El hombrecillo fue a entrar, pero yo le corté el paso y le agarré del brazo.
—Di que no, Jerôme. —Miré a los mayores con enfado—. Que sabéis que no puede tomar alcohol con la medicación.
Jerôme era un paracaidista francés que estuvo en el servicio militar de su país hasta que tuvo un accidente y sufrió daños cerebrales. A través de una serie de asociaciones que trabajaban con veteranos retirados, acabaron trasladándole a Arenas de Buitrera con una pequeña subvención, donde se ganó el apodo de "el tontico" porque se le trababan las palabras. Otras veces se ponía a hablar en francés y no se daba cuenta de que nadie le entendía.
—Cago en Dios, Ayala —se quejó Cabracho—. Deja al macaron que se tome una birra con nosotros. ¿Tú no querías integrar a to los marginaos?
—Ahí, ahí —señaló Kike alzando las cejas—. Que en cualquier momento se hace amigo de una graja(26) y nos ahorca al alcalde en el prao. Las pastillas son medicina pa la cabeza; la birra es medicina pal corazón.
(26) Tipo de cuervo. Se refiere a Los Santos Inocentes, de Miguel Delibes.
—Coño, Kike, si es que eres un poeta —se rio el Chui.
—A ver, Jerónimo. ¿A que quieres una birra?
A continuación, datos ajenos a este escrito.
(* ===== verification/ExportHints.v ===== *)
(** * Export hints

    Models export_hints.h and export_hints.cpp: what the arguments of an
    [@export...] annotation put in the inspector's hint of a property, with the
    number format the engine uses for ranges. *)

From stdpp Require Import pretty.
From Stdlib Require Import Ascii.
From S2P Require Import Prelude.
From S2P Require Import Double.
From S2P Require Import Wire.
From S2P Require Import GlobalConstants.
Local Open Scope char_scope.
Local Open Scope string_scope.
Open Scope Z_scope.

Module ExportHints.
Import GlobalConstants.

Record ExportHint := mkHint {
  hint : Z;
  hint_string : string;
  usage : Z
}.

Definition no_hint : ExportHint := mkHint 0 "" 0.

Definition empty (s : string) : bool := String.eqb s EmptyString.

Definition is_default (h : ExportHint) : bool := (hint h =? 0) && empty (hint_string h) && (usage h =? 0).

Inductive Kind := NUMBER | STRING | NAME | OTHER.

#[export] Instance kind_eq_dec : EqDecision Kind.
Proof. solve_decision. Defined.

Record ExportArgument := mkArgument {
  kind : Kind;
  number : double;
  text : string;
  line : Z;
  column : Z
}.

Definition is_kind (k : Kind) (arg : ExportArgument) : bool := bool_decide (kind arg = k).

(** ** The table of annotations *)

Inductive ArgStyle := NONE | STRINGS | ONE_STRING | RANGE | CUSTOM.

Record ExportAnnotation := mkAnnotation {
  a_name : string;
  a_hint : Z;
  style : ArgStyle;
  min_args : Z;
  max_args : Z;
  a_usage : Z
}.

Definition USAGE_STORAGE_ONLY : Z := Z.lor 2 4096.

(** [size_t(-1)] *)
Definition ANY : Z := UINT64_MAX.

Definition EXPORT_ANNOTATIONS : list ExportAnnotation := [
  mkAnnotation "export" 0 NONE 0 0 0;
  mkAnnotation "export_range" 1 RANGE 2 ANY 0;
  mkAnnotation "export_enum" 2 STRINGS 1 ANY 0;
  mkAnnotation "export_exp_easing" 4 STRINGS 0 ANY 0;
  mkAnnotation "export_flags" 6 STRINGS 1 ANY 0;
  mkAnnotation "export_flags_2d_render" 7 NONE 0 0 0;
  mkAnnotation "export_flags_2d_physics" 8 NONE 0 0 0;
  mkAnnotation "export_flags_2d_navigation" 9 NONE 0 0 0;
  mkAnnotation "export_flags_3d_render" 10 NONE 0 0 0;
  mkAnnotation "export_flags_3d_physics" 11 NONE 0 0 0;
  mkAnnotation "export_flags_3d_navigation" 12 NONE 0 0 0;
  mkAnnotation "export_flags_avoidance" 37 NONE 0 0 0;
  mkAnnotation "export_file" 13 STRINGS 0 ANY 0;
  mkAnnotation "export_dir" 14 NONE 0 0 0;
  mkAnnotation "export_global_file" 15 STRINGS 0 ANY 0;
  mkAnnotation "export_global_dir" 16 NONE 0 0 0;
  mkAnnotation "export_multiline" 18 NONE 0 0 0;
  mkAnnotation "export_placeholder" 20 ONE_STRING 1 1 0;
  mkAnnotation "export_color_no_alpha" 21 NONE 0 0 0;
  mkAnnotation "export_node_path" 26 STRINGS 0 ANY 0;
  mkAnnotation "export_storage" 0 NONE 0 0 USAGE_STORAGE_ONLY;
  mkAnnotation "export_custom" 0 CUSTOM 2 3 0
].

Definition find_annotation (name : string) : option ExportAnnotation :=
  List.find (fun entry => String.eqb name (a_name entry)) EXPORT_ANNOTATIONS.

Definition arity_text (entry : ExportAnnotation) : string :=
  if max_args entry =? ANY then "at least " +:+ pretty (min_args entry)
  else if min_args entry =? max_args entry then pretty (min_args entry)
  else pretty (min_args entry) +:+ " to " +:+ pretty (max_args entry).

(** ** Arguments *)

(** The answer is the result and what is written through the reference. *)
Definition integer_argument (arg : ExportArgument) : outcome (option Z) :=
  if is_kind NUMBER arg then let? out := int64_of_double (number arg) in Ok (Some out)
  else if negb (is_kind NAME arg) then Ok None
  else match find_global_constant (text arg) with
       | None => Ok None
       | Some constant => Ok (if is_float constant then None else Some (int_value constant))
       end.

Definition number_argument (arg : ExportArgument) : option double :=
  if is_kind NUMBER arg then Some (number arg)
  else if negb (is_kind NAME arg) then None
  else match find_global_constant (text arg) with
       | None => None
       | Some constant =>
           Some (if is_float constant then float_value constant else double_of_Z (int_value constant))
       end.

Definition unevaluated (arg : ExportArgument) : bool :=
  is_kind OTHER arg || (is_kind NAME arg && match find_global_constant (text arg) with None => true | _ => false end).

(** ** Numbers *)

(** [m * 2^e * 10^decimals] rounded to an integer, ties to even: the digits
    [printf] writes for a magnitude. *)
Definition scaled_digits (m : positive) (e : Z) (decimals : nat) : Z :=
  let n := Zpos m * 10 ^ Z.of_nat decimals in
  if 0 <=? e then n * 2 ^ e
  else
    let d := 2 ^ (- e) in
    let q := n / d in
    let r := n mod d in
    if (2 * r <? d) || ((2 * r =? d) && Z.even q) then q else q + 1.

Definition zeros (n : nat) : string := String.string_of_list_ascii (replicate n ("0" : ascii)).

(** [n] with at least [width] digits. *)
Definition padded (width : nat) (n : Z) : string :=
  let digits := pretty n in zeros (width - String.length digits) +:+ digits.

(** ["%.*f"] *)
Definition fixed (decimals : nat) (value : double) : string :=
  let write (negative : bool) (n : Z) :=
    (if negative then "-" else "")
      +:+ pretty (n / 10 ^ Z.of_nat decimals)
      +:+ (if decimals is O then "" else "." +:+ padded decimals (n mod 10 ^ Z.of_nat decimals)) in
  match value with
  | S754_zero s => write s 0
  | S754_finite s m e => write s (scaled_digits m e decimals)
  | S754_infinity s => if s then "-inf" else "inf"
  | S754_nan => "nan"
  end.

(** [text.find('.')] and, from there, [text.find_last_not_of('0')] and
    [text.erase(last + 1)]: the zeros at the end go, except one behind the dot. *)
Fixpoint has_dot (s : list ascii) : bool :=
  match s with [] => false | c :: s => Ascii.eqb c "." || has_dot s end.

Fixpoint drop_zeros (s : list ascii) : list ascii :=
  match s with
  | c :: rest => if Ascii.eqb c "0" then drop_zeros rest else s
  | [] => []
  end.

Definition strip_zeros (s : string) : string :=
  let cs := String.list_ascii_of_string s in
  match drop_zeros (rev cs) with
  | c :: kept =>
      let last := length kept in
      String.string_of_list_ascii (take (if Ascii.eqb c "." then last + 2 else last + 1) cs)
  | [] => s
  end.

Definition int32_of_double (x : double) : outcome Z :=
  let? z := int64_of_double x in
  if bool_decide (- 2 ^ 31 <= z < 2 ^ 31) then Ok z else Throw (UB "float to int out of range").

Section Format.
Context {libm : Libm}.

Definition format_hint_number (value : double) : outcome string :=
  if is_nan value then Ok "nan"
  else if is_inf value then Ok (if dltb value dzero then "-inf" else "inf")
  else
    let magnitude := dabs value in
    let? decimals :=
      if dgtb magnitude (double_of_Z 10)
      then let? digits := int32_of_double (dfloor (d_log10 magnitude)) in Ok (14 - digits)
      else Ok 14 in
    let decimals := if decimals <? 0 then 0 else decimals in
    let text := fixed (Z.to_nat decimals) value in
    if has_dot (String.list_ascii_of_string text) then Ok (strip_zeros text) else Ok (text +:+ ".0").

(** ** build_export_hint *)

(** A comma after the entries before. *)
Definition separate (out : ExportHint) : ExportHint :=
  mkHint (hint out) (if empty (hint_string out) then hint_string out else hint_string out +:+ ",") (usage out).
Definition append (s : string) (out : ExportHint) : ExportHint := mkHint (hint out) (hint_string out +:+ s) (usage out).

(** What is left in the hint and in the error message. *)
Fixpoint string_arguments (name : string) (args : list ExportArgument) (out : ExportHint) : ExportHint * string :=
  match args with
  | [] => (out, "")
  | arg :: args =>
      if unevaluated arg then (no_hint, "")
      else if negb (is_kind STRING arg) then (out, "@" +:+ name +:+ " takes strings; this argument is not one")
      else string_arguments name args (append (text arg) (separate out))
  end.

Fixpoint range_arguments (name : string) (i : nat) (args : list ExportArgument) (out : ExportHint) :
    outcome (ExportHint * string) :=
  match args with
  | [] => Ok (out, "")
  | arg :: args =>
      if unevaluated arg then Ok (no_hint, "")
      else
        let out := separate out in
        if (i <? 3)%nat then
          match number_argument arg with
          | None => Ok (out, "@" +:+ name +:+ " argument " +:+ pretty (S i) +:+ " is a number in the engine")
          | Some number =>
              let? digits := format_hint_number number in
              range_arguments name (S i) args (append digits out)
          end
        else if negb (is_kind STRING arg)
        then Ok (out, "@" +:+ name +:+ " argument " +:+ pretty (S i) +:+ " is a string in the engine")
        else range_arguments name (S i) args (append (text arg) out)
  end.

Definition custom_arguments (name : string) (args : list ExportArgument) (out : ExportHint) :
    outcome (ExportHint * string) :=
  if existsb unevaluated args then Ok (no_hint, "")
  else match args with
       | first :: second :: rest =>
           let? hint := integer_argument first in
           match hint with
           | None => Ok (out, "@" +:+ name +:+ " takes a PROPERTY_HINT_* constant first")
           | Some hint =>
               if negb (is_kind STRING second) then Ok (out, "@" +:+ name +:+ " takes the hint string second")
               else
                 let out := mkHint (to_int32 hint) (text second) (usage out) in
                 match rest with
                 | [third] =>
                     let? usage := integer_argument third in
                     match usage with
                     | None => Ok (out, "@" +:+ name +:+ " takes a PROPERTY_USAGE_* constant third")
                     | Some usage => Ok (mkHint (ExportHints.hint out) (hint_string out) (to_int32 usage), "")
                     end
                 | _ => Ok (out, "")
                 end
           end
       | _ => Throw (UB "index past the end of a vector")
       end.

(** [None] is the result [false]: the annotation is not in the table. *)
Definition build_export_hint (name : string) (args : list ExportArgument) : outcome (option (ExportHint * string)) :=
  match find_annotation name with
  | None => Ok None
  | Some entry =>
      let out := mkHint (a_hint entry) "" (a_usage entry) in
      let n := Z.of_nat (length args) in
      if (n <? min_args entry) || (negb (max_args entry =? ANY) && (max_args entry <? n)) then
        Ok (Some (out, "@" +:+ name +:+ " takes " +:+ arity_text entry +:+ " argument"
          +:+ (if (min_args entry =? 1) && (max_args entry =? 1) then "" else "s") +:+ ", got " +:+ pretty n))
      else
        let? r := match style entry with
                  | NONE => Ok (out, "")
                  | ONE_STRING | STRINGS => Ok (string_arguments name args out)
                  | RANGE => range_arguments name 0 args out
                  | CUSTOM => custom_arguments name args out
                  end in
        Ok (Some r)
  end.

End Format.

End ExportHints.
(* ===== verification/SmallVector.v ===== *)
(** * Small vectors

    Models small_vector.h: a vector with [N] elements in the object and a block of
    the heap beyond that.  A vector names its block and the heap maps blocks to
    cells, so that what the class does with [malloc], [free] and [memcpy] can go
    wrong: a block freed twice, a read of a freed or unwritten cell and a copy past
    the end of a buffer are undefined behaviour.

    [small_vector_refines]: as long as the program calls the operations as it may,
    none of that happens, every operation is the list operation of its name, and
    every block belongs to one live vector. *)

From S2P Require Import Prelude.

Module SmallVector.

Section SmallVector.
Context {T : Type} (N : nat) (T0 : T) (malloc_succeeds : Z -> bool).

Abbreviation Cells := (list (option T)).
Abbreviation Heap := (gmap nat Cells).

(** [m_data] is a block, or the inline storage. *)
Record Vec := mkVec {
  m_inline : Cells;
  m_data : option nat;
  m_size : Z;
  m_capacity : Z
}.

Definition construct : Vec := mkVec (replicate N None) None 0 (Z.of_nat N).

(** ** Memory *)

Definition buffer (h : Heap) (v : Vec) : outcome Cells :=
  match m_data v with
  | None => Ok (m_inline v)
  | Some b => of_option (UB "use after free") (h !! b)
  end.

Definition set_buffer (cells : Cells) (h : Heap) (v : Vec) : Heap * Vec :=
  match m_data v with
  | None => (h, mkVec cells None (m_size v) (m_capacity v))
  | Some b => (<[b := cells]> h, v)
  end.

(** The first [count] cells of a buffer. *)
Definition first_cells (cells : Cells) (count : Z) : outcome Cells :=
  if count <=? Z.of_nat (length cells) then Ok (take (Z.to_nat count) cells) else Throw (UB "memcpy past the end").

(** [memcpy(to, from, count * sizeof(T))] *)
Definition memcpy (to from : Cells) (count : Z) : outcome Cells :=
  let? copied := first_cells from count in
  if count <=? Z.of_nat (length to) then Ok (copied ++ drop (Z.to_nat count) to) else Throw (UB "memcpy past the end").

(** [m_data[index]], read and written. *)
Definition cell_at (h : Heap) (v : Vec) (index : Z) : outcome T :=
  let? cells := buffer h v in
  match cells !! Z.to_nat index with
  | Some (Some x) => Ok x
  | Some None => Throw (UB "read of an unwritten element")
  | None => Throw (UB "index past the end")
  end.

Definition store (h : Heap) (v : Vec) (index : Z) (x : T) : outcome (Heap * Vec) :=
  let? cells := buffer h v in
  if decide (Z.to_nat index < length cells)%nat then Ok (set_buffer (<[Z.to_nat index := Some x]> cells) h v)
  else Throw (UB "index past the end").

Definition set_size (size : Z) (v : Vec) : Vec := mkVec (m_inline v) (m_data v) (to_uint32 size) (m_capacity v).

(** ** Storage *)

Definition release (h : Heap) (v : Vec) : outcome Heap :=
  match m_data v with
  | None => Ok h
  | Some b => match h !! b with Some _ => Ok (delete b h) | None => Throw (UB "double free") end
  end.

(** [while (capacity < wanted) capacity *= 2;] *)
Fixpoint grow (n : nat) (capacity wanted : Z) : outcome Z :=
  if capacity <? wanted then
    match n with
    | O => Throw OutOfFuel
    | S n => grow n (to_uint64 (capacity * 2)) wanted
    end
  else Ok capacity.

(** The capacity doubles as a 32-bit number first.  [malloc_succeeds] is given the
    number of elements. *)
Definition reserve (h : Heap) (v : Vec) (wanted : Z) : outcome (Heap * Vec) :=
  if wanted <=? m_capacity v then Ok (h, v) else
  let? capacity := grow 64 (to_uint32 (m_capacity v * 2)) wanted in
  if negb (malloc_succeeds capacity) then Throw bad_alloc else
  let block := fresh (dom h) in
  let? cells := buffer h v in
  let? copied := memcpy (replicate (Z.to_nat capacity) None) cells (m_size v) in
  let? h := release (<[block := copied]> h) v in
  Ok (h, mkVec (m_inline v) (Some block) (m_size v) (to_uint32 capacity)).

(** [assign(source, count)] *)
Definition assign (h : Heap) (v : Vec) (source : Heap -> outcome Cells) (count : Z) : outcome (Heap * Vec) :=
  let? hv := reserve h v count in
  let '(h, v) := hv in
  let? from := source h in
  let? to := buffer h v in
  let? cells := memcpy to from count in
  let '(h, v) := set_buffer cells h v in
  Ok (h, set_size count v).

(** [steal(other)]: both vectors afterwards. *)
Definition steal (h : Heap) (v other : Vec) : outcome (Vec * Vec) :=
  let? v' :=
    match m_data other with
    | None =>
        let? cells := memcpy (m_inline v) (m_inline other) (m_size other) in
        Ok (mkVec cells (m_data v) (m_size v) (m_capacity v), other)
    | Some b =>
        Ok (mkVec (m_inline v) (Some b) (m_size v) (m_capacity other),
            mkVec (m_inline other) None (m_size other) (Z.of_nat N))
    end in
  let '(v, other) := v' in
  Ok (mkVec (m_inline v) (m_data v) (m_size other) (m_capacity v), set_size 0 other).

(** ** Elements *)

(** What [push_back] is given: a value elsewhere, or an element of a vector. *)
Inductive Ref := Temp (x : T) | Element (storage : option nat) (index : nat).

Definition deref (h : Heap) (v : Vec) (r : Ref) : outcome T :=
  match r with
  | Temp x => Ok x
  | Element storage index =>
      match (match storage with None => Some (m_inline v) | Some b => h !! b end) with
      | None => Throw (UB "use after free")
      | Some cells =>
          match cells !! index with
          | Some (Some x) => Ok x
          | _ => Throw (UB "read of an unwritten element")
          end
      end
  end.

Definition push_back (h : Heap) (v : Vec) (value : Ref) : outcome (Heap * Vec) :=
  let? hv := (if m_size v =? m_capacity v then reserve h v (to_uint32 (m_size v + 1)) else Ok (h, v)) in
  let '(h, v) := hv in
  let? x := deref h v value in
  let? hv := store h v (m_size v) x in
  let '(h, v) := hv in
  Ok (h, set_size (m_size v + 1) v).

Definition pop_back (v : Vec) : Vec := set_size (m_size v - 1) v.

Definition clear (v : Vec) : Vec := set_size 0 v.

(** [for (i = m_size; i < count; i++) m_data[i] = T();] *)
Fixpoint fill (n : nat) (h : Heap) (v : Vec) (index : Z) : outcome (Heap * Vec) :=
  match n with
  | O => Ok (h, v)
  | S n => let? hv := store h v index T0 in fill n hv.1 hv.2 (index + 1)
  end.

Definition resize (h : Heap) (v : Vec) (count : Z) : outcome (Heap * Vec) :=
  let? hv := reserve h v count in
  let? hv := fill (Z.to_nat (count - m_size hv.2)) hv.1 hv.2 (m_size hv.2) in
  Ok (hv.1, set_size count hv.2).

Definition at_ (h : Heap) (v : Vec) (index : Z) : outcome T :=
  if m_size v <=? index then Throw out_of_range else cell_at h v index.

Definition back (h : Heap) (v : Vec) : outcome T := cell_at h v (to_uint32 (m_size v - 1)).

(** [SmallVector(values)] *)
Fixpoint push_all (h : Heap) (v : Vec) (values : list T) : outcome (Heap * Vec) :=
  match values with
  | [] => Ok (h, v)
  | x :: values =>
      let? hv := store h v (m_size v) x in
      push_all hv.1 (set_size (m_size hv.2 + 1) hv.2) values
  end.

Definition of_list (h : Heap) (values : list T) : outcome (Heap * Vec) :=
  let? hv := reserve h construct (Z.of_nat (length values)) in
  push_all hv.1 hv.2 values.

(** ** Named vectors *)

Record State := mkState {
  heap : Heap;
  vecs : gmap nat Vec
}.

Inductive Op :=
  | New (x : nat)
  | NewList (x : nat) (values : list T)
  | NewCopy (x y : nat)
  | NewMove (x y : nat)
  | CopyAssign (x y : nat)
  | MoveAssign (x y : nat)
  | PushBack (x : nat) (value : T)
  | PopBack (x : nat)
  | Clear (x : nat)
  | Resize (x : nat) (count : Z)
  | Reserve (x : nat) (count : Z)
  | Set_ (x : nat) (index : nat) (value : T)
  | Destroy (x : nat).

Definition vec (s : State) (x : nat) : outcome Vec := of_option (UB "no such object") (vecs s !! x).

Definition update (x : nat) (s : State) (r : outcome (Heap * Vec)) : outcome State :=
  let? hv := r in Ok (mkState hv.1 (<[x := hv.2]> (vecs s))).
Jerôme asintió, sin mucha seguridad.
—Ahí estamos. —El Gatito le agarró del hombro y le zarandeó con fuerza, muy contento—. Venga, marica, hazle un sitio al gabacho.
—A mí no me hable así, trozo de ojete —advirtió Angus, sentándose en el extremo del sofá con cara de digno—. Ya lo que me faltaba, que un subnormal hable por otro.
El Gatito soltó una carcajada y le puso a Jerôme una lata de cerveza en la mano.
Pero esperad, porque aún había más.
Por otro lado, estaba un investigador suizo que vivía en Arenas de Buitrera todo el año. Su agencia lo destinó allí hacía veinte años para recoger muestras, porque la ciencia tiene que ir a cualquier punto del mapa donde se crucen las líneas del lápiz. Tenía una estación meteorológica plantada en el jardín, que si todavía no se la habían robado los cazurros de otro pueblo era porque nadie tenía ni puta idea de lo que eran aquellos palos. Debía de estar estudiando el cambio climático; básicamente para decirnos que en algún momento se nos iban a quedar los suelos más secos que el codo de mi abuela y se nos iban a ir al carajo las viñas y los Riberita de Duero(27). La mitad de la gente le llamaba simplemente "el suizo", y la otra mitad "el sueco" por confusión geográfica.
(27) Vino con Denominación de Origen de Castilla y León.
Pero no solo Europa había invadido Arenas de Buitrera. En la calle de la plaza vivía también un cocinero estadounidense, que vino en busca de tesoros gastronómicos —lo cual no era muy difícil de encontrar viniendo de un país de deficientes donde solo saben hacer pollo frito, pavo al horno y tarta de manzana—. Cuando llegó a Castilla y León y cató las maravillas del vino, el asado y los quesos curados, se quedó deslumbrado y ya no quiso volver a Hamburguesalandia.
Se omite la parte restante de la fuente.